Hukum Makan Daging Kurban
Seorang pakar fikih kontemporer Prof.Dr. Wahbah Az Zuahaili dalam kitabnya Al Fiqh Al Islami wa Adillatuhu, secara panjang lebar menulis berbagai pandangan para ulama 4 madzhab (Hanafi, Maliki, Syafi’i, dan Hambali) mengenai hal tersebut. Untuk konteks Indonesia, oleh karena mayoritas bermadzhab Syafi’i dalam tulisan ini oleh penulis sengaja hanya dikutip pandangan madzhab Syafi’i.

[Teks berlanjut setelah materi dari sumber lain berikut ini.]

(* ===== verification/CoordOps.v ===== *)
(** * Requests of agents to the coordination store

    The [COORD] operation ([ops/coord.rs], [coord]): a JSON body with a verb is checked,
    carried out on the store of [Coordination] and answered with JSON or a soft error, and
    the minting of names ([coordination/names.rs]).

    The clock, the process, the JSON parser, the arithmetic on dates and the faults of
    the database are arguments: [fault] is the text of the error of each statement that
    fails. *)

From stdpp Require Import base numbers list strings gmap sorting.
From S2P Require Import Prelude RustStr Safety ToolLifecycle LoopDetector ProviderErrors Providers Coordination.

(** ** Names *)

Definition ADJECTIVES : list string := [
  "Amber"; "Azure"; "Blue"; "Bold"; "Brave"; "Bright"; "Calm"; "Clever"; "Coral"; "Crimson";
  "Dawn"; "Deep"; "Eager"; "Ember"; "Fair"; "Fleet"; "Gold"; "Green"; "Grey"; "Hardy"; "Ivory";
  "Jade"; "Keen"; "Lark"; "Lucky"; "Mellow"; "Merry"; "Noble"; "Onyx"; "Pale"; "Quiet"; "Rapid";
  "Royal"; "Ruby"; "Sage"; "Scarlet"; "Silent"; "Silver"; "Slate"; "Snowy"; "Solar"; "Steady";
  "Storm"; "Swift"; "Teal"; "Umber"; "Vivid"; "Warm"; "Wild"; "Zesty"].

Definition NOUNS : list string := [
  "Alder"; "Anchor"; "Arbor"; "Badger"; "Basin"; "Beacon"; "Bear"; "Birch"; "Bison"; "Bluff";
  "Brook"; "Canyon"; "Castle"; "Cedar"; "Cliff"; "Comet"; "Crane"; "Delta"; "Dune"; "Eagle";
  "Falcon"; "Fern"; "Forge"; "Fox"; "Grove"; "Harbor"; "Hawk"; "Heron"; "Lake"; "Lynx"; "Maple";
  "Meadow"; "Mesa"; "Otter"; "Peak"; "Pine"; "Quarry"; "Raven"; "Reef"; "Ridge"; "River";
  "Stone"; "Summit"; "Thicket"; "Vale"; "Willow"; "Wolf"; "Aspen"; "Cove"; "Harrier"].

Definition name_space : nat := length ADJECTIVES * length NOUNS.

(** Arithmetic of [u64] that wraps around. *)
Definition u64_wrapping (z : Z) : Z := (z mod 18446744073709551616)%Z.

Definition mint (seed : Z) : string :=
  let mixed := u64_wrapping (u64_wrapping (seed * 6364136223846793005) + 1442695040888963407) in
  let adj := Z.to_nat (mixed mod Z.of_nat (length ADJECTIVES)) in
  let noun := Z.to_nat ((mixed / Z.of_nat (length ADJECTIVES)) mod Z.of_nat (length NOUNS)) in
  default "" (ADJECTIVES !! adj) +:+ default "" (NOUNS !! noun).

Definition is_valid (name : string) : bool :=
  negb (bool_decide (name = "")) && (String.length name <=? 64) && forallb char_is_alphanumeric (chars name).

(** ** Requests and answers *)

Definition ERR_DISABLED : Z := 40.
Definition ERR_BAD_REQUEST : Z := 41.
Definition ERR_STORE_UNAVAILABLE : Z := 42.

(** [Response::ok] and [Response::err]. *)
Definition Response : Type := result Json (Z * string).

Definition bad_request (message : string) : Response := Err (ERR_BAD_REQUEST, message).
Definition unavailable (message : string) : Response := Err (ERR_STORE_UNAVAILABLE, message).

Record CoordinationConfig := mkCoordConfig {
  cc_enabled : bool;
  cc_default_reservation_ttl_secs : Z;
  cc_max_reservation_ttl_secs : Z;
  cc_inbox_default_limit : Z;
  cc_inbox_max_limit : Z;
  cc_thread_max_messages : Z;
}.

Definition effective_inbox_default_limit (cfg : CoordinationConfig) : Z := Z.max (cc_inbox_default_limit cfg) 1.
Definition effective_inbox_max_limit (cfg : CoordinationConfig) : Z := Z.max (cc_inbox_max_limit cfg) 1.

(** The fields of the tool session that the operation uses. *)
Record CoordSession := mkCoordSession {
  cs_external_session_id : option string;
  cs_coordination_agent_name : option string;
}.

(** *** Reading the body *)

Definition body_str (body : Json) (key : string) : option string := json_get body key ≫= json_as_str.
Definition body_i64 (body : Json) (key : string) : option Z := json_get body key ≫= json_as_i64.
Definition body_bool (body : Json) (key : string) : option bool :=
  json_get body key ≫= λ v, match v with JBool b => Some b | _ => None end.

Definition str_array (body : Json) (key : string) : list string :=
  match json_get body key with Some (JArray items) => omap json_as_str items | _ => [] end.

Definition agent_arg (body : Json) : result string string :=
  match body_str body "agent" with
  | Some a => if is_valid a then Ok a else Err "coord: 'agent' is not a valid name"
  | None => Err "coord: 'agent' is required"
  end.

Definition read_agent_and_id (body : Json) : result (string * Z) string :=
  match agent_arg body with
  | Err e => Err e
  | Ok agent => match body_i64 body "message_id" with
                | Some id => Ok (agent, id)
                | None => Err "coord: 'message_id' is required"
                end
  end.

(** *** Writing the answer; the keys of a map are in order *)

Definition i64_to_string (z : Z) : string := if (z <? 0)%Z then "-" +:+ u64_to_string (- z) else u64_to_string z.
Definition jint (z : Z) : Json := JNumber (i64_to_string z).
Definition jopt (v : option string) : Json := match v with Some s => JString s | None => JNull end.
Definition jcount {A} (l : list A) : Json := jint (Z.of_nat (length l)).

Definition agent_json (a : AgentRecord) : Json :=
  JObject [("inception_ts", JString (ag_inception_ts a)); ("last_seen_ts", JString (ag_last_seen_ts a)); ("model", jopt (ag_model a));
           ("name", JString (ag_name a)); ("program", jopt (ag_program a)); ("session_id", jopt (ag_session_id a)); ("task", jopt (ag_task a))].

Definition reply_json (m : MessageRecord) : Json := match mg_reply_to m with Some id => jint id | None => JNull end.

Definition message_json (m : MessageRecord) : Json :=
  JObject [("ack_required", JBool (mg_ack_required m)); ("body", JString (mg_body m)); ("created_ts", JString (mg_created_ts m));
           ("id", jint (mg_id m)); ("importance", JString (mg_importance m)); ("reply_to", reply_json m); ("sender", JString (mg_sender m));
           ("subject", JString (mg_subject m)); ("thread_id", jint (mg_thread_id m))].

Definition inbox_entry_json (e : InboxEntry) : Json :=
  let m := ib_message e in
  JObject [("ack_required", JBool (mg_ack_required m)); ("ack_ts", jopt (ib_ack_ts e)); ("body", JString (mg_body m));
           ("created_ts", JString (mg_created_ts m)); ("id", jint (mg_id m)); ("importance", JString (mg_importance m));
           ("kind", JString (ib_kind e)); ("read_ts", jopt (ib_read_ts e)); ("reply_to", reply_json m); ("sender", JString (mg_sender m));
           ("subject", JString (mg_subject m)); ("thread_id", jint (mg_thread_id m))].

Definition reservation_json (r : ReservationRecord) : Json :=
  JObject [("agent_name", JString (rv_agent_name r)); ("created_ts", JString (rv_created_ts r)); ("exclusive", JBool (rv_exclusive r));
           ("expires_ts", JString (rv_expires_ts r)); ("id", jint (rv_id r)); ("pattern", JString (rv_pattern r));
           ("reason", jopt (rv_reason r)); ("released_ts", jopt (rv_released_ts r))].

Definition conflict_json (c : ReservationConflict) : Json :=
  JObject [("conflicting_pattern", JString (cf_conflicting_pattern c)); ("held_by", JString (cf_held_by c));
           ("pattern", JString (cf_pattern c)); ("reservation_id", jint (cf_reservation_id c))].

Sebagaimana ditulis dalam Al Fiqh Al Islami tentang hukum makan daging kurban, madzhab Syafi’i berpendapat, bahwa dalam hal kurban yang berstatus waiib, seperti yang disebabkan nadzar atau hewan yang sudah ditetapkan sebagai kurban, maka dagingnya “tidak boleh dimakan oleh si pemilik kurban” maupun pihak-pihak lain yang berada di bawah tanggungannya. Sebaliknya, diwajibkan kepada orang itu menyedekahkan seluruh dagingnya. Apabila hewan yang telah ditetapkan sebagai kurban itu tiba-tiba melahirkan anak, maka anaknya itu harus ikut disembelih seperti induknya. Namun, dibolehkan bagi si pemilik kurban memakan daging si anak hewan, sebagaimana kebolehan baginya meminum susu si induk hewan. Alasannya adalah, seperti yang telah dijelaskan sebelumnya, adanya kebolehan bagi si pemilik kurban meminum air susu si induk hewan yang berlebih dari yang diperuntukkan bagi anaknya, namun hukumnya makruh.
Adapun dalam hal kurban yang bersifat sunnah, maka dianjurkan bagi si pemilik kurban, turut memakan beberapa potong daging hewan itu, dalam rangka mendapatkan berkah dari kurban yang ia lakukan. Hal ini didasarkan pada firman Allah SWT dalam Surat Al Hajj ayat 28 (terjemahnya):
“… Maka makanlah sebagian darinya dan (sebagian lagi) berikanlah untuk dimakan orangorang yang sengsqra dan fakir.”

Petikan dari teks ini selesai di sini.